What is expected: Below are lines of data; restate word for word those running from the line containing "Lemma block_length self" to the line containing "state_offset : - 8388607", inclusive, and no others.

*** Opening Records for the task ***

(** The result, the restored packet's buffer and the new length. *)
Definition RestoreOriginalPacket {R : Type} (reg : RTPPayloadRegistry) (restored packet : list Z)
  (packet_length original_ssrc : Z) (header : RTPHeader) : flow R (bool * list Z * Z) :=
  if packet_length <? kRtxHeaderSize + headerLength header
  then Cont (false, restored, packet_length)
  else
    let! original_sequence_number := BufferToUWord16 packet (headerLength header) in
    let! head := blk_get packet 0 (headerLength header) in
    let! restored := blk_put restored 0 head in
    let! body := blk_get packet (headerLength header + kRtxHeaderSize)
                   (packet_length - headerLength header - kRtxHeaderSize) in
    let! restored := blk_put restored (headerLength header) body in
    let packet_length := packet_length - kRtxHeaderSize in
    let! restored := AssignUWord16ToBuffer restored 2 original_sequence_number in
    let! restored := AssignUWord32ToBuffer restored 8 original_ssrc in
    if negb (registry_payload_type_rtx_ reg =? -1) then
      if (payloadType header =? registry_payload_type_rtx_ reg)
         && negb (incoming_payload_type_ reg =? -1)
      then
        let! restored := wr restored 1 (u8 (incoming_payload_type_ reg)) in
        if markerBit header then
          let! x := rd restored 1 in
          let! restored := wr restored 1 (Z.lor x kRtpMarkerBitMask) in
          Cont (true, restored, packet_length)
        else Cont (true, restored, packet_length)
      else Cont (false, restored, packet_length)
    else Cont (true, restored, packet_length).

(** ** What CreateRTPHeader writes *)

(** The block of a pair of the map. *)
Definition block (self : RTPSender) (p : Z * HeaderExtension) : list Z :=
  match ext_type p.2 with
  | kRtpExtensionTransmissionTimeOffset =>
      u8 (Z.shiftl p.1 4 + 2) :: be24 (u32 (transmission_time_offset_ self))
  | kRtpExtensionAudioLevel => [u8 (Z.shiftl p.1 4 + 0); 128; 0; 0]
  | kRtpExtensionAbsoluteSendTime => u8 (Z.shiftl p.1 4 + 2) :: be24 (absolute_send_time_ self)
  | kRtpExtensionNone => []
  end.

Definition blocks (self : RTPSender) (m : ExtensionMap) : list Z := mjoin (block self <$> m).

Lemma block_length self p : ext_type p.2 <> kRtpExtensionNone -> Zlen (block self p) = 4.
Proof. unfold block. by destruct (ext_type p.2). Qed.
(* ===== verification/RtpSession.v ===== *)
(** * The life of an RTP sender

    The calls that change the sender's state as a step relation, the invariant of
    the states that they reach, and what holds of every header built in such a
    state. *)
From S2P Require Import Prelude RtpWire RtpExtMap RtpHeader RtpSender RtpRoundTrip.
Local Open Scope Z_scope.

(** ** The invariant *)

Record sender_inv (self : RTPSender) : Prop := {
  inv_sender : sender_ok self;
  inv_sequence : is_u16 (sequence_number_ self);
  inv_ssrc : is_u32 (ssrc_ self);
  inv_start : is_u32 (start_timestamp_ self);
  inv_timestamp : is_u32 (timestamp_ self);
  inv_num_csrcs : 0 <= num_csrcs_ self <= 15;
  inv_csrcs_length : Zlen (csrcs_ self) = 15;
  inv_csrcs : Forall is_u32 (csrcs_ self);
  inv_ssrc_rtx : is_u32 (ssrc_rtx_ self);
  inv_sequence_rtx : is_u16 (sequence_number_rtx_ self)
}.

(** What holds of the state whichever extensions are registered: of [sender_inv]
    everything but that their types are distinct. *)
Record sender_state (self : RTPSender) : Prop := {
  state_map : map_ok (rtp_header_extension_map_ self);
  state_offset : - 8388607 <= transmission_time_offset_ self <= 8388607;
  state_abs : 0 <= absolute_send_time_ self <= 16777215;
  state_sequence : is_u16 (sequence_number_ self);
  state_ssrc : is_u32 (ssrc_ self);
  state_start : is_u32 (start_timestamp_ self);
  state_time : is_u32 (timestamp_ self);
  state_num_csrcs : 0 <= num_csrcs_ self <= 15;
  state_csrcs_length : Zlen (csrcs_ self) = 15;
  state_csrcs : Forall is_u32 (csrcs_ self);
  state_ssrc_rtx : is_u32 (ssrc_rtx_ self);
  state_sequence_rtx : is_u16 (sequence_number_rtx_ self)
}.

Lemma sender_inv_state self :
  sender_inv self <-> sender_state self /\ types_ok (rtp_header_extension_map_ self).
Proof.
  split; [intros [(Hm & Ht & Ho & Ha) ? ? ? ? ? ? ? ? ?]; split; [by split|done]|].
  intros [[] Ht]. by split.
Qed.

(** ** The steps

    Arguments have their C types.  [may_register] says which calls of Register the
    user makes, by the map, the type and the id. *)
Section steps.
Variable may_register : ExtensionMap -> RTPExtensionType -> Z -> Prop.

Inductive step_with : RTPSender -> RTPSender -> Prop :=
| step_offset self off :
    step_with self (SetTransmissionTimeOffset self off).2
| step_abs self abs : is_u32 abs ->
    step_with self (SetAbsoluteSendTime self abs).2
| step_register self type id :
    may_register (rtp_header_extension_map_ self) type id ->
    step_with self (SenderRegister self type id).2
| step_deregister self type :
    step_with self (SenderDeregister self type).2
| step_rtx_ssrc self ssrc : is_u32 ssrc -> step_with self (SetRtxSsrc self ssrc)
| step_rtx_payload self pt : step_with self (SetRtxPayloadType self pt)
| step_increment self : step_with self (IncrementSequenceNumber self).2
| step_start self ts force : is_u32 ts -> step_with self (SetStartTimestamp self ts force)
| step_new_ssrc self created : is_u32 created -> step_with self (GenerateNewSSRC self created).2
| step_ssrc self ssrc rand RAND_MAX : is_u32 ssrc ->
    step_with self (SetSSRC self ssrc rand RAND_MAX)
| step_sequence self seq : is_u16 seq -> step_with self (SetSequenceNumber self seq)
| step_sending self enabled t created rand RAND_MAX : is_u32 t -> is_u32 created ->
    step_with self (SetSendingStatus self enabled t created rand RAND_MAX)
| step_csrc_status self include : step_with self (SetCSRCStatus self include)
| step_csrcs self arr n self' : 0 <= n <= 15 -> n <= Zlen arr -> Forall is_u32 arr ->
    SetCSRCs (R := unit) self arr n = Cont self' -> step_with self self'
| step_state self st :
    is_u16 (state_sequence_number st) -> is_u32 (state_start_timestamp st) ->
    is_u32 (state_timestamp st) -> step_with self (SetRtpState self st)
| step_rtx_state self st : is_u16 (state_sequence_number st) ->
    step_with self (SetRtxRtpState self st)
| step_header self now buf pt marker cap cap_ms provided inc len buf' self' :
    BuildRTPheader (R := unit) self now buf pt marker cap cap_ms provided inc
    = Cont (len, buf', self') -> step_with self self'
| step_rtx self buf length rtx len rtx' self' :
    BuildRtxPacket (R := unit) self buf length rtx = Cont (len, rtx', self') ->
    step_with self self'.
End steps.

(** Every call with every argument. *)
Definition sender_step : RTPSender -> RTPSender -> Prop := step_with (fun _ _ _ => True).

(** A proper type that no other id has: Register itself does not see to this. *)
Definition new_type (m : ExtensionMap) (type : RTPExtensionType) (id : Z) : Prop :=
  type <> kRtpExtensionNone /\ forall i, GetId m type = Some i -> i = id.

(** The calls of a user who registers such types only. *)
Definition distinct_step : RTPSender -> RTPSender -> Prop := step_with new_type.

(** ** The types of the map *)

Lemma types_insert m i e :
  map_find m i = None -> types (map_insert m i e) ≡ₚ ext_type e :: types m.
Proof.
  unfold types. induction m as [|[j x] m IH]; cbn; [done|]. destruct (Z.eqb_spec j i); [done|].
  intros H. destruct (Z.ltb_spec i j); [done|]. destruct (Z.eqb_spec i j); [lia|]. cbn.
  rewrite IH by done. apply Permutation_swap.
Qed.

*** Closing Records for the task ***
*** Opening Records for the task ***

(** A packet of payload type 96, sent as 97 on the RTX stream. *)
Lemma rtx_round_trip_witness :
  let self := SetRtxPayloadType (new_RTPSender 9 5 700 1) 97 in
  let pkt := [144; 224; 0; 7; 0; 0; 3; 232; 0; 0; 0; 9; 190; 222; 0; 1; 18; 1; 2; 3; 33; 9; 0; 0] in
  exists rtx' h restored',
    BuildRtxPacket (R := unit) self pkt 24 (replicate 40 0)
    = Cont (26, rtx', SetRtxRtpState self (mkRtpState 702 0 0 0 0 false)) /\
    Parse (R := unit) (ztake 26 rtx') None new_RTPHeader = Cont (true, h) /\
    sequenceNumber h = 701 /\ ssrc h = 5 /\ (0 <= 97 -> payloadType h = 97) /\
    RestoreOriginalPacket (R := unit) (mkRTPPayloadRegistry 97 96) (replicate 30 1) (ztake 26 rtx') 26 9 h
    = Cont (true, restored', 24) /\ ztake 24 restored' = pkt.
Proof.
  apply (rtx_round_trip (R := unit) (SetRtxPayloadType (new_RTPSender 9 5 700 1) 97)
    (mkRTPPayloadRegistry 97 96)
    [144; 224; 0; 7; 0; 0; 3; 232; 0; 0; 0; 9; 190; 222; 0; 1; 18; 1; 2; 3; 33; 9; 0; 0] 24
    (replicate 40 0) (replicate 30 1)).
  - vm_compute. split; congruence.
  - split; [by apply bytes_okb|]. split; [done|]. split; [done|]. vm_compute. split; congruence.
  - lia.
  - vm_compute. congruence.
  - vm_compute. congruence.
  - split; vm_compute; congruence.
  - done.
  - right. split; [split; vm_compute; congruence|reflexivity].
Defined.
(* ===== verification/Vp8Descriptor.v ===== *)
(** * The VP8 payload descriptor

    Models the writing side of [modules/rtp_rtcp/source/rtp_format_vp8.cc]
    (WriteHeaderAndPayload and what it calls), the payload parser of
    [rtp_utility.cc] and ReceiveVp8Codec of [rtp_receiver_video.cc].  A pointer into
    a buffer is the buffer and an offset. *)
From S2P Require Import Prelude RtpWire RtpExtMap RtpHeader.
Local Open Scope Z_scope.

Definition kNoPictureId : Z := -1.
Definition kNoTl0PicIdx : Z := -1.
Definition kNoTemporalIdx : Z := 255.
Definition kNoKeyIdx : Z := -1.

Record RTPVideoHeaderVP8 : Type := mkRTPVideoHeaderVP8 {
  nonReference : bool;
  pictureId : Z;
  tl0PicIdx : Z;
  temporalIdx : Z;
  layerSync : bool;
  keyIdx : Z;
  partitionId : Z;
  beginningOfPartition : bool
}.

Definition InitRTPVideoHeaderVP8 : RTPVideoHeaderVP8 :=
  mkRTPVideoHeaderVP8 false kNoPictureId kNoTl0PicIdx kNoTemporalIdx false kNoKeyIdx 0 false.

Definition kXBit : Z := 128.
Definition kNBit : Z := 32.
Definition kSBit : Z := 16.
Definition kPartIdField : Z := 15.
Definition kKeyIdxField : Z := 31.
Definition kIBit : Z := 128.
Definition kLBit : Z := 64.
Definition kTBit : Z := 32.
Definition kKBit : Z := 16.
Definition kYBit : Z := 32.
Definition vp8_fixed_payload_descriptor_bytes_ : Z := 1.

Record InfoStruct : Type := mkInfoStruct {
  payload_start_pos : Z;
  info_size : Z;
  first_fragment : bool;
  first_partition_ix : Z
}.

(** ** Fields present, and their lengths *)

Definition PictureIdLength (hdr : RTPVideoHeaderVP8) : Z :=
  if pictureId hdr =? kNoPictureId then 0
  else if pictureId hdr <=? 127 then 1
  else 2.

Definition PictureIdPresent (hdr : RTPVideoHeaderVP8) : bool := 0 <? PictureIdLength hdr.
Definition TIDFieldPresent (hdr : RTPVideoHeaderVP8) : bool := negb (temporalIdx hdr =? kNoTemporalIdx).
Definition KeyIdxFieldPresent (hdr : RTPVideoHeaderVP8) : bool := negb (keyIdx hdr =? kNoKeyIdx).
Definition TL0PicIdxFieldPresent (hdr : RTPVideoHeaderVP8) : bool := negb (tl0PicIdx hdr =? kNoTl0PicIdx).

*** Closing Records for the task ***

Answer to the problem:
Lemma block_length self p : ext_type p.2 <> kRtpExtensionNone -> Zlen (block self p) = 4.
Proof. unfold block. by destruct (ext_type p.2). Qed.
(* ===== verification/RtpSession.v ===== *)
(** * The life of an RTP sender

    The calls that change the sender's state as a step relation, the invariant of
    the states that they reach, and what holds of every header built in such a
    state. *)
From S2P Require Import Prelude RtpWire RtpExtMap RtpHeader RtpSender RtpRoundTrip.
Local Open Scope Z_scope.

(** ** The invariant *)

Record sender_inv (self : RTPSender) : Prop := {
  inv_sender : sender_ok self;
  inv_sequence : is_u16 (sequence_number_ self);
  inv_ssrc : is_u32 (ssrc_ self);
  inv_start : is_u32 (start_timestamp_ self);
  inv_timestamp : is_u32 (timestamp_ self);
  inv_num_csrcs : 0 <= num_csrcs_ self <= 15;
  inv_csrcs_length : Zlen (csrcs_ self) = 15;
  inv_csrcs : Forall is_u32 (csrcs_ self);
  inv_ssrc_rtx : is_u32 (ssrc_rtx_ self);
  inv_sequence_rtx : is_u16 (sequence_number_rtx_ self)
}.

(** What holds of the state whichever extensions are registered: of [sender_inv]
    everything but that their types are distinct. *)
Record sender_state (self : RTPSender) : Prop := {
  state_map : map_ok (rtp_header_extension_map_ self);
  state_offset : - 8388607 <= transmission_time_offset_ self <= 8388607;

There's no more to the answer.